Lemma runs_rewrite_same σ : sane → passes (rewrite_same_size_is_seen common) σ (λ _ _, True).
Proof.
  intros Hs. destruct (sane_fits Hs) as (Hf & _ & _). destruct Hs as [Hp Hs]. destruct (fits_63 _ Hf) as [Hl _].
  unfold rewrite_same_size_is_seen. apply runs_version; [done|]. intros us σ1 Hf1. cbv zeta; cbn [seed page pageSeed].
  apply runs_then. eapply runs_mono; [apply (runs_writeRange _ Writing 0 _ 2 σ1 (fill (size common) 0 1))|]; try lia.
  { right. split; [done|]. rewrite Hf1. apply lookup_insert_eq. }
  intros [] σ2 Hf2. pose proof (length_fill (size common) 0 1) as L1. pose proof (length_fill (size common) 0 2) as L2.
  assert (overwrite 0 (fill (size common) 0 2) (fill (size common) 0 1) = fill (size common) 0 2) as E.
  { unfold overwrite. cbn [take Z.to_nat app Nat.add]. rewrite drop_ge, app_nil_r by lia. done. }
  rewrite E in Hf2. clear E.
  apply runs_then. eapply runs_mono; [apply (runs_check_map _ _ _ σ2 (fill (size common) 0 2) Hf); [|apply as_expected_whole; lia]|].
  { rewrite Hf2. apply lookup_insert_eq. }
  intros us' σ3 Hf3. set (pg := _ / 2).
  assert (0 ≤ pg ∧ pg * pagesz common + pagesz common ≤ size common) as [Hpg Hin].
  { pose proof (Z.div_mod (size common) (pagesz common) ltac:(lia)).
    pose proof (Z.mod_pos_bound (size common) (pagesz common) ltac:(lia)). unfold pg.
    set (n := size common / pagesz common) in *. assert (1 ≤ n) by nia.
    pose proof (Z.div_mod n 2 ltac:(lia)). pose proof (Z.mod_pos_bound n 2 ltac:(lia)).
    set (h := n / 2) in *. assert (h + 1 ≤ n) by lia. nia. }
  assert (0 ≤ pg * pagesz common) by nia.
  apply runs_then. eapply runs_mono; [apply (runs_writeRange _ Writing _ _ 3 σ3 (fill (size common) 0 2))|]; try lia.
  { right. split; [done|]. rewrite Hf3, Hf2. apply lookup_insert_eq. }
  intros [] σ4 Hf4. apply runs_then.
  eapply runs_mono; [eapply (runs_check_map _ _ (mkExpect 2 pg 3) σ4); [exact Hf|rewrite Hf4; apply lookup_insert_eq|]|].
  { apply as_expected_page; lia. }
  intros us'' σ5 _. by step.
Qed.

Lemma runs_rewrite_other σ : sane → passes (rewrite_other_size_is_seen common) σ (λ _ _, True).
Proof.
  intros Hs. destruct (sane_fits Hs) as (Hf & Hf1 & Hf2). unfold rewrite_other_size_is_seen. cbv zeta.
  do 3 (apply runs_version; [done|]; intros ? ? _). by step.
Qed.

Lemma runs_replaced σ : sane → passes (replaced_file_is_seen common) σ (λ _ _, True).
Proof.
  intros Hs. destruct (sane_fits Hs) as (Hf & _ & _). destruct (fits_63 _ Hf) as [Hl Hp]. unfold replaced_file_is_seen.
  apply runs_version; [done|]. intros us σ1 _. apply runs_then. eapply runs_mono; [apply runs_writeFile; lia|].
  intros [] σ2 Hf2. step. apply runs_then.
  apply (passes_zero _ _ _ _ (rename_law (tmppath common) (path common) σ2 (fill (size common) 0 6)
    ltac:(rewrite Hf2; apply lookup_insert_eq))). intros Hf3. apply runs_then.
  eapply runs_mono; [apply (runs_check_map _ _ _ _ (fill (size common) 0 6) Hf); [|apply as_expected_whole; lia]|].
  { rewrite Hf3. apply lookup_insert_eq. }
  intros us' σ4 Hf4. step. apply runs_then.
  apply (passes_zero _ _ _ _ (unlink_law (path common) σ4 ltac:(rewrite Hf4, Hf3, lookup_insert_eq; eauto))).
  intros _. apply runs_version; [done|]. intros ? ? _. by step.
Qed.
End coherent.

(** A test that passes, or that a refused call ended. *)
Definition passes_or_refused `{Coherent} (test : T ()) (σ : os) : Prop :=
  ∃ σ', test σ = (Done (), σ') ∨ (test σ = (Failed, σ') ∧ refused σ').

Lemma runs_passes `{Coherent} (test : T ()) σ : runs_or refused test σ (λ _ _, True) → passes_or_refused test σ.
Proof. unfold runs_or, passes_or_refused. destruct (test σ) as [[[]| | |] σ']; naive_solver. Qed.

(** C11: On a system that handles files as POSIX says and whose mappings show
    the current content of the file, the tests of rewritten, resized, replaced
    and re-created files pass unless a call is refused: open, mmap, close,
    munmap, rename or unlink fails, or pwrite writes less than it was given,
    and that ends the test as failed. The speed test, unless a call is
    refused, writes the file, checks a mapping of it twice, and passes exactly
    when three times the duration of the second check is less than the
    duration of the first. The page size is not above the file size, and the
    file is smaller than 2 GiB by three pages and 5123 bytes. *)
Theorem coherent_cache_passes `{Coherent} common σ :
  sane common →
  passes_or_refused (rewrite_same_size_is_seen common) σ ∧
  passes_or_refused (rewrite_other_size_is_seen common) σ ∧
  passes_or_refused (replaced_file_is_seen common) σ ∧
  ((∃ σ', second_mapping_is_fast common σ = (Failed, σ') ∧ refused σ') ∨
   ∃ σ1 cold σ2 warm σ3,
     writeFile (path common) (size common) 1 σ = (Done (), σ1) ∧
     check_map common (path common) (size common) (mkExpect 1 NO_PAGE 0) σ1 = (Done cold, σ2) ∧
     check_map common (path common) (size common) (mkExpect 1 NO_PAGE 0) σ2 = (Done warm, σ3) ∧
     second_mapping_is_fast common σ = (if u64 (warm * 3) <? cold then Done () else Failed, σ3)).
Proof.
  intros Hs. split_and!; [apply runs_passes; by auto using runs_rewrite_same, runs_rewrite_other, runs_replaced..|].
  destruct (sane_fits common Hs) as (Hf & _ & _). destruct (fits_63 common _ Hf) as [Hl Hp].
  pose proof (as_expected_whole common (size common) 1 Hl Hp) as He.
  pose proof (runs_writeFile (path common) (size common) 1 σ Hl) as R1.
  unfold second_mapping_is_fast, mbind, T_bind. cbn [seed].
  unfold runs_or in R1. destruct (writeFile _ _ _ σ) as [[[]| | |] σ1]; [|by eauto|done..].
  pose proof (λ τ Hτ, runs_check_map common (path common) (size common) (mkExpect 1 NO_PAGE 0) τ
    (fill (size common) 0 1) Hf Hτ He) as R2. unfold runs_or in R2.
  assert (files σ1 !! path common = Some (fill (size common) 0 1)) as K1 by (rewrite R1; apply lookup_insert_eq).
  pose proof (R2 σ1 K1) as R3. destruct (check_map _ _ _ _ σ1) as [[cold| | |] σ2] eqn:E2; [|by eauto|done..].
  rewrite <- R3 in K1. specialize (R2 σ2 K1).
  destruct (check_map _ _ _ _ σ2) as [[warm| | |] σ3] eqn:E3; [|by eauto|done..].
  right. exists σ1, cold, σ2, warm, σ3. by rewrite E2, E3.
Qed.
(* ===== verification/TestMalloc.v ===== *)
(** * The randomized malloc test, mem/test_malloc.c

    One thread fills blocks with the number of their slot and checks them
    before it frees, replaces or reallocates them. The allocator and rand_r()
    are parameters; an allocation may fail. A block found changed stops the
    thread for ever. *)

From S2P Require Import Prelude.

(** malloc(), realloc(), free() and malloc_test(), which the library exports
    for checking its own structures; a null pointer is 0. *)
Class Mallocs := {
  m_heap : Type;
  m_load : m_heap → Z → Z;
  m_store : m_heap → Z → Z → m_heap;
  m_malloc : Z → m_heap → Z * m_heap;
  m_realloc : Z → Z → m_heap → Z * m_heap;
  m_free : Z → m_heap → m_heap;
  m_test : m_heap → m_heap;
}.

Inductive size_mode := SZMODE_SMALL | SZMODE_MEDIUM | SZMODE_BIG | SZMODE_HUGE | SZMODE_MIXED.
Definition SZMODE_NUM_MODES : Z := 5.
Definition PAGE_SIZE : Z := 4096.

(** The conversion of an int below SZMODE_NUM_MODES. *)
Definition mode_of (n : Z) : size_mode :=
  if n =? 0 then SZMODE_SMALL else if n =? 1 then SZMODE_MEDIUM else if n =? 2 then SZMODE_BIG
  else if n =? 3 then SZMODE_HUGE else SZMODE_MIXED.

Record test_malloc_alloc := mkAlloc { sz : Z; buf : Z }.

Section thread.
Context `{Mallocs}.

(** rand_r(): the number drawn from a seed, and the next seed. *)
Context (rand_r : Z → Z * Z).

(** [allocslen] slots, [noallocs] steps a round. *)
Context (allocslen : nat) (noallocs : nat).

(** The modes drawn below SZMODE_MIXED. *)
Definition plain_size (szmode : size_mode) (r : Z) : Z :=
  match szmode with
  | SZMODE_SMALL => 1 + r mod 100
  | SZMODE_MEDIUM => 100 + r mod 400
  | SZMODE_BIG => 500 + r mod (10 * PAGE_SIZE)
  | SZMODE_HUGE => 500 + r mod 2 ^ 25
  | SZMODE_MIXED => 0
  end.
Definition random_size (szmode : size_mode) (seed : Z) : Z * Z :=
  match szmode with
  | SZMODE_MIXED =>
      let '(m, seed) := rand_r seed in
      let '(r, seed) := rand_r seed in (plain_size (mode_of (m mod 4)) r, seed)
  | _ => let '(r, seed) := rand_r seed in (plain_size szmode r, seed)
  end.

Record thread_t := mkThread {
  t_seed : Z; t_allocs : list test_malloc_alloc; t_total : Z; t_ftotal : Z; t_nofailed : Z; t_maxtotal : Z;
  t_heap : m_heap }.

(** memset(ptr, i, n). *)
Fixpoint m_memset (n : nat) (p i : Z) (h : m_heap) : m_heap :=
  match n with O => h | S n => m_memset n (p + 1) i (m_store h p i) end.

(** The first of the [n] bytes from [p] on that is not [i]. *)
Fixpoint corrupted (n : nat) (p i j : Z) (h : m_heap) : option Z :=
  match n with
  | O => None
  | S n => if m_load h (p + j) =? i then corrupted n p i (j + 1) h else Some j
  end.

(** What stops the thread: the slot and the byte of the report. *)
Definition alarm : Type := nat * Z.

Definition fails (i : nat) (h : m_heap) (t : thread_t) : thread_t :=
  mkThread (t_seed t) (<[i := mkAlloc 0 0]> (t_allocs t)) (t_total t) (u32 (t_ftotal t + t_total t))
    (u32 (t_nofailed t + 1)) (t_maxtotal t) h.
Definition set_total (total : Z) (t : thread_t) : thread_t :=
  mkThread (t_seed t) (t_allocs t) total (t_ftotal t) (t_nofailed t) (t_maxtotal t) (t_heap t).
Definition holds (i : nat) (a : test_malloc_alloc) (total : Z) (h : m_heap) (t : thread_t) : thread_t :=
  mkThread (t_seed t) (<[i := a]> (t_allocs t)) total (t_ftotal t) (t_nofailed t) (t_maxtotal t) h.

(** The branch that reallocates slot [i]. *)
Definition realloc_step (i : nat) (size : Z) (t : thread_t) : alarm + thread_t :=
  let a := default (mkAlloc 0 0) (t_allocs t !! i) in
  let '(ptr, h) := m_realloc (buf a) size (t_heap t) in
  if ptr =? 0 then
    inr (set_total (u32 (t_total t - sz a)) (fails i (m_free (buf a) h) t))
  else
    match corrupted (Z.to_nat (Z.min size (sz a))) ptr (Z.of_nat i) 0 h with
    | Some j => inl (i, j)
    | None =>
        let h := if sz a <? size then m_memset (Z.to_nat size) ptr (Z.of_nat i) h else h in
        inr (holds i (mkAlloc size ptr) (u32 (t_total t + u32 (size - sz a))) h t)
    end.

(** The branch that frees slot [i] and allocates it anew. *)
Definition replace_step (i : nat) (size : Z) (t : thread_t) : alarm + thread_t :=
  let a := default (mkAlloc 0 0) (t_allocs t !! i) in
  let checked : option Z :=
    if negb (buf a =? 0) then corrupted (Z.to_nat (sz a)) (buf a) (Z.of_nat i) 0 (t_heap t) else None in
  match checked with
  | Some j => inl (i, j)
  | None =>
      let '(total, h) :=
        if negb (buf a =? 0) then (u32 (t_total t - sz a), m_free (buf a) (t_heap t))
        else (t_total t, t_heap t) in
      let '(p, h) := m_malloc size h in
      if negb (p =? 0) then
        inr (holds i (mkAlloc size p) (u32 (total + size)) (m_memset (Z.to_nat size) p (Z.of_nat i) h) t)
      else inr (fails i h (set_total total t))
  end.

Definition set_seed (seed : Z) (t : thread_t) : thread_t :=
  mkThread seed (t_allocs t) (t_total t) (t_ftotal t) (t_nofailed t) (t_maxtotal t) (t_heap t).
(** [maxtotal = max(total, maxtotal); malloc_test();] *)
Definition step_end (t : thread_t) : thread_t :=
  mkThread (t_seed t) (t_allocs t) (t_total t) (t_ftotal t) (t_nofailed t) (Z.max (t_total t) (t_maxtotal t))
    (m_test (t_heap t)).

(** One pass of the inner loop. *)
Definition malloc_step (szmode : size_mode) (imax : Z) (t : thread_t) : alarm + thread_t :=
  let '(r, seed) := rand_r (t_seed t) in
  let i := Z.to_nat (r mod imax) in
  let '(size, seed) := random_size szmode seed in
  let '(r, seed) := rand_r seed in
  let t := set_seed seed t in
  match (if negb (r mod 2 =? 0) then realloc_step i size t else replace_step i size t) with
  | inl e => inl e
  | inr t => inr (step_end t)
  end.

Fixpoint malloc_steps (n : nat) (szmode : size_mode) (imax : Z) (t : thread_t) : alarm + thread_t :=
  match n with
  | O => inr t
  | S n =>
      match malloc_step szmode imax t with
      | inl e => inl e
      | inr t => malloc_steps n szmode imax t
      end
  end.

(** The loop that frees every slot. *)
Fixpoint free_all (todo : list test_malloc_alloc) (done : list test_malloc_alloc) (t : thread_t) : thread_t :=
  match todo with
  | [] => mkThread (t_seed t) done (t_total t) (t_ftotal t) (t_nofailed t) (t_maxtotal t) (t_heap t)
  | a :: todo =>
      free_all todo (done ++ [mkAlloc 0 0])
        (mkThread (t_seed t) (t_allocs t) (u32 (t_total t - sz a)) (t_ftotal t) (t_nofailed t) (t_maxtotal t)
           (m_free (buf a) (t_heap t)))
  end.

(** One pass of the outer loop; the flag says whether everything was freed. *)
Definition malloc_round (t : thread_t) : alarm + (bool * thread_t) :=
  let '(m, seed) := rand_r (t_seed t) in
  let '(r, seed) := rand_r seed in
  let t := mkThread seed (t_allocs t) (t_total t) 0 0 0 (t_heap t) in
  match malloc_steps noallocs (mode_of (m mod SZMODE_NUM_MODES)) (1 + r mod Z.of_nat allocslen) t with
  | inl e => inl e
  | inr t =>
      let '(r, seed) := rand_r (t_seed t) in
      let t := set_seed seed t in
      inr (if negb (r mod 2 =? 0) then (true, free_all (t_allocs t) [] t) else (false, t))
  end.

Definition malloc_init (seed : Z) (h : m_heap) : thread_t :=
  mkThread seed (replicate allocslen (mkAlloc 0 0)) 0 0 0 0 h.

(** test_malloc for [n] passes of its endless loop. *)
Fixpoint test_malloc (n : nat) (freed : bool) (t : thread_t) : alarm + (bool * thread_t) :=
  match n with
  | O => inr (freed, t)
  | S n =>
      match malloc_round t with
      | inl e => inl e
      | inr (freed, t) => test_malloc n freed t
      end
  end.
End thread.

(** The edge cases main() tries first; what they return is only printed. *)
Definition edge_cases `{Mallocs} (h : m_heap) : m_heap :=
  let '(ptr, h) := m_malloc 0 h in
  let h := m_free 0 h in
  let '(ptr, h) := m_malloc 0x7fffffff h in
  h.

(** main: one thread, 100 slots, 10000 steps a round, seed 0; [n] rounds. *)
Definition malloc_main `{Mallocs} (rand_r : Z → Z * Z) (n : nat) (h : m_heap) : alarm + (bool * thread_t) :=
  test_malloc rand_r 100 (Z.to_nat 10000) n true (malloc_init 100 0 (edge_cases h)).
(* ===== verification/ArenaAllocProps.v ===== *)
(** * Properties of the arena allocator

    Its state stays well formed; it keeps the promises of malloc, realloc and
    free that the malloc test relies on, for requests below 2^32; calloc gives
    zeroed memory and refuses an overflowing product. And where it does not
    behave as malloc should. *)

From S2P Require Import Prelude TestMalloc TestMallocProps ArenaAlloc.

(** ** Sizes *)

Lemma arena_need_spec size :
  0 ≤ size < 2 ^ 64 - 2 ^ 26 → size + 8 ≤ arena_need size ≤ size + 23 ∧ arena_need size mod 16 = 0.
Proof.
  intros Hs. unfold arena_need, u64. rewrite !uwrap_small by (rewrite ?uwrap_small by lia; lia).
  assert (Z.land (size + 8 + 15) (Z.lnot 15 mod 2 ^ 64) = (size + 23) / 16 * 16) as E.
  { change (Z.lnot 15 mod 2 ^ 64) with (Z.shiftl (Z.ones 60) 4).
    replace (size + 8 + 15) with (size + 23) by lia.
    rewrite <- (Z.shiftl_mul_pow2 _ 4), <- (Z.shiftr_div_pow2 _ 4) by lia.
    apply Z.bits_inj'. intros n Hn. rewrite Z.land_spec, !Z.shiftl_spec by lia.
    destruct (decide (n < 4)); [by rewrite !(Z.testbit_neg_r _ (n - 4)), andb_false_r by lia|].
    rewrite Z.shiftr_spec, Z.testbit_ones_nonneg by lia. replace (n - 4 + 4) with n by lia.
    destruct (Z.ltb_spec (n - 4) 60); [by rewrite andb_true_r|]. rewrite andb_false_r.
    symmetry. apply Z.bits_above_log2; [lia|]. apply Z.log2_lt_pow2; [lia|].
    apply Z.lt_le_trans with (2 ^ 64); [lia|]. apply Z.pow_le_mono_r; lia. }
  unfold uwrap. rewrite E. pose proof (Z.div_mod (size + 23) 16 ltac:(lia)).
  pose proof (Z.mod_pos_bound (size + 23) 16 ltac:(lia)).
  split; [lia|]. by rewrite Z.mod_mul by lia.
Qed.

(** ** Bytes *)

Lemma put_bytes_out n a v m b : (b < a ∨ a + Z.of_nat n ≤ b) → put_bytes n a v m !! b = m !! b.
Proof.
  revert a v m. induction n as [|n IH]; intros a v m Hb; cbn [put_bytes]; [done|].
  rewrite IH by lia. by rewrite lookup_insert_ne by lia.
Qed.

Lemma load_put n a v h h' :
  0 ≤ v < 256 ^ Z.of_nat n → (∀ b, a ≤ b < a + Z.of_nat n → get_byte h' b = default 0 (put_bytes n a v (bytes h) !! b)) →
  load_bytes n a h' = v.
Proof.
  revert a v h. induction n as [|n IH]; intros a v h Hv Hb; cbn [load_bytes]; [cbn in Hv; lia|].
  rewrite (IH (a + 1) (v / 256) (set_bytes (<[a := v mod 256]> (bytes h)) h)).
  - rewrite Hb by lia. cbn [put_bytes]. rewrite put_bytes_out by lia. rewrite lookup_insert_eq. cbn.
    pose proof (Z.div_mod v 256 ltac:(lia)). lia.
  - rewrite Nat2Z.inj_succ, Z.pow_succ_r in Hv by lia. split; [apply Z.div_pos; lia|]. apply Z.div_lt_upper_bound; lia.
  - intros b Hb'. rewrite Hb by lia. done.
Qed.

Lemma load_bytes_ext n a h h' :
  (∀ b, a ≤ b < a + Z.of_nat n → get_byte h' b = get_byte h b) → load_bytes n a h' = load_bytes n a h.
Proof.
  revert a. induction n as [|n IH]; intros a Hb; cbn [load_bytes]; [done|]. rewrite Hb, IH by lia || (intros; apply Hb; lia). done.
Qed.

(** ** The well-formed arena *)

(** Live blocks lie behind their headers, inside the part of the arena handed
    out, apart from each other; the rest of the arena was never written. *)
Record arena_wf (h : arena_t) : Prop := {
  wf_arena : 0 ≤ arena h ∧ arena h + ARENA_SIZE + 64 < 2 ^ 64 ∧ arena h mod 16 = 0;
  wf_used : 0 ≤ arenaUsed h ≤ ARENA_SIZE + 16 ∧ arenaUsed h mod 16 = 0;
  wf_unmapped : arena h = 0 → arenaUsed h = 0 ∧ arena_live h = ∅;
  wf_block p n : arena_live h !! p = Some n →
    arena h + 8 ≤ p ∧ 0 ≤ n ∧ p + n + 16 ≤ arena h + arenaUsed h ∧ p + n ≤ arena h + ARENA_SIZE ∧
    load_bytes 8 (p - 8) h = n ∧ p mod 16 = 8;
  wf_apart p n q m : arena_live h !! p = Some n → arena_live h !! q = Some m → p ≠ q → p + n ≤ q - 8 ∨ q + m ≤ p - 8;
  wf_fresh a : arena h + arenaUsed h ≤ a → get_byte h a = 0;
}.

(** The contents of live blocks are kept. *)
Definition keeps_blocks (bs : gmap Z Z) (h h' : arena_t) : Prop :=
  ∀ p n k, bs !! p = Some n → 0 ≤ k < n → get_byte h' (p + k) = get_byte h (p + k).

Lemma keeps_blocks_trans bs h h1 h2 : keeps_blocks bs h h1 → keeps_blocks bs h1 h2 → keeps_blocks bs h h2.
Proof. intros H1 H2 p n k Hp Hk. by rewrite (H2 p n k Hp Hk), (H1 p n k Hp Hk). Qed.

(** Storing inside a live block, headers being outside of all. *)
Lemma store_wf h a v :
  arena_wf h → in_block (arena_live h) a → arena_wf (arena_store h a v).
Proof.
  intros Hw (p & n & Hp & Ha). pose proof (wf_block h Hw p n Hp) as (Hp8 & Hn & Hpu & _).
  assert (∀ b, b ≠ a → get_byte (arena_store h a v) b = get_byte h b) as Hne.
  { intros b Hb. unfold get_byte, arena_store; cbn. by rewrite lookup_insert_ne. }
  split; cbn [arena_store set_bytes arena arenaUsed arena_live]; try apply Hw.
  - intros q m Hq. pose proof (wf_block h Hw q m Hq) as (? & ? & ? & ? & Hld & ?). split_and!; try done.
    rewrite <- Hld. apply load_bytes_ext. intros b Hb. apply Hne. intros ->.
    destruct (decide (p = q)) as [->|Hpq]; [lia|]. destruct (wf_apart h Hw p n q m Hp Hq Hpq); lia.
  - intros b Hb. change (get_byte (arena_store h a v) b = 0). rewrite Hne by lia. by apply (wf_fresh h Hw).
Qed.

Lemma get_store h a v b : get_byte (arena_store h a v) b = if decide (a = b) then v else get_byte h b.
Proof.
  unfold get_byte, arena_store; cbn. destruct (decide (a = b)) as [->|]; [by rewrite lookup_insert_eq|].
  by rewrite lookup_insert_ne.
Qed.

(** Forgetting blocks keeps the arena well formed. *)
Lemma set_live_wf h m : arena_wf h → m ⊆ arena_live h → arena_wf (set_live m h).
Proof.
  intros Hw Hm. split; cbn [set_live arena arenaUsed arena_live]; try apply Hw.
  - intros E. destruct (wf_unmapped h Hw E) as [? E']. split; [done|].
    rewrite E' in Hm. apply map_eq. intros i. rewrite lookup_empty. destruct (m !! i) eqn:Ei; [|done].
    pose proof (lookup_weaken _ _ _ _ Ei Hm) as Hi. by rewrite lookup_empty in Hi.
  - intros p n Hp. apply (wf_block h Hw). by eapply lookup_weaken.
  - intros p n q k Hp Hq. apply (wf_apart h Hw); by eapply lookup_weaken.
Qed.

Section arena.
Context (mmap : option Z) (setspecific : arena_t → arena_t).
(** A mapping is aligned and leaves room at the end of the address space. *)
Context (Hmmap : ∀ a, mmap = Some a → 0 < a ∧ a + ARENA_SIZE + 64 < 2 ^ 64 ∧ a mod 16 = 0).
(** pthread_setspecific() uses memory of its own only. *)
Context (Hset : ∀ h, arena_wf h →
  arena_wf (setspecific h) ∧ arena_live (setspecific h) = arena_live h ∧ keeps_blocks (arena_live h) h (setspecific h)).

(** What an allocation of [size] bytes that gives [q] does. *)
Definition gives (size q : Z) (h h' : arena_t) : Prop :=
  arena_wf h' ∧ keeps_blocks (arena_live h) h h' ∧
  if decide (q = 0) then arena_live h' = arena_live h
  else arena_live h !! q = None ∧ arena_live h' = <[q := size]> (arena_live h) ∧
    ∀ k, 0 ≤ k < size → get_byte h' (q + k) = 0.

Lemma mapped_wf h :
  arena_wf h → arena h = 0 →
  arena_wf (mkArena (default 0 mmap) (arenaUsed h) (bytes h) (allocThreadSeen h) (allocKeyReady h) (arena_live h)).
Proof.
  intros Hw E. destruct (wf_unmapped h Hw E) as [Eu El].
  destruct mmap as [a|]; cbn [default id]; [|by destruct h; cbn in *; subst].
  destruct (Hmmap a eq_refl) as (Ha0 & Ha1 & Ha2).
  split; cbn [arena arenaUsed arena_live]; rewrite ?Eu, ?El.
  - split_and!; [lia|done|done].
  - unfold ARENA_SIZE. split; [lia|done].
  - lia.
  - by intros p n Hp%lookup_empty_Some.
  - by intros p n q m Hp%lookup_empty_Some.
  - intros b Hb. apply (wf_fresh h Hw). lia.
Qed.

^^^^^^^^

Problem statement
Only one part of the material above is to be transcribed, namely the lines starting with the line that has "Record arena_wf (h" and going on through the line that has "load_bytes 8 (p", exactly as they stand.

Problem solution
Record arena_wf (h : arena_t) : Prop := {
  wf_arena : 0 ≤ arena h ∧ arena h + ARENA_SIZE + 64 < 2 ^ 64 ∧ arena h mod 16 = 0;
  wf_used : 0 ≤ arenaUsed h ≤ ARENA_SIZE + 16 ∧ arenaUsed h mod 16 = 0;
  wf_unmapped : arena h = 0 → arenaUsed h = 0 ∧ arena_live h = ∅;
  wf_block p n : arena_live h !! p = Some n →
    arena h + 8 ≤ p ∧ 0 ≤ n ∧ p + n + 16 ≤ arena h + arenaUsed h ∧ p + n ≤ arena h + ARENA_SIZE ∧
    load_bytes 8 (p - 8) h = n ∧ p mod 16 = 8;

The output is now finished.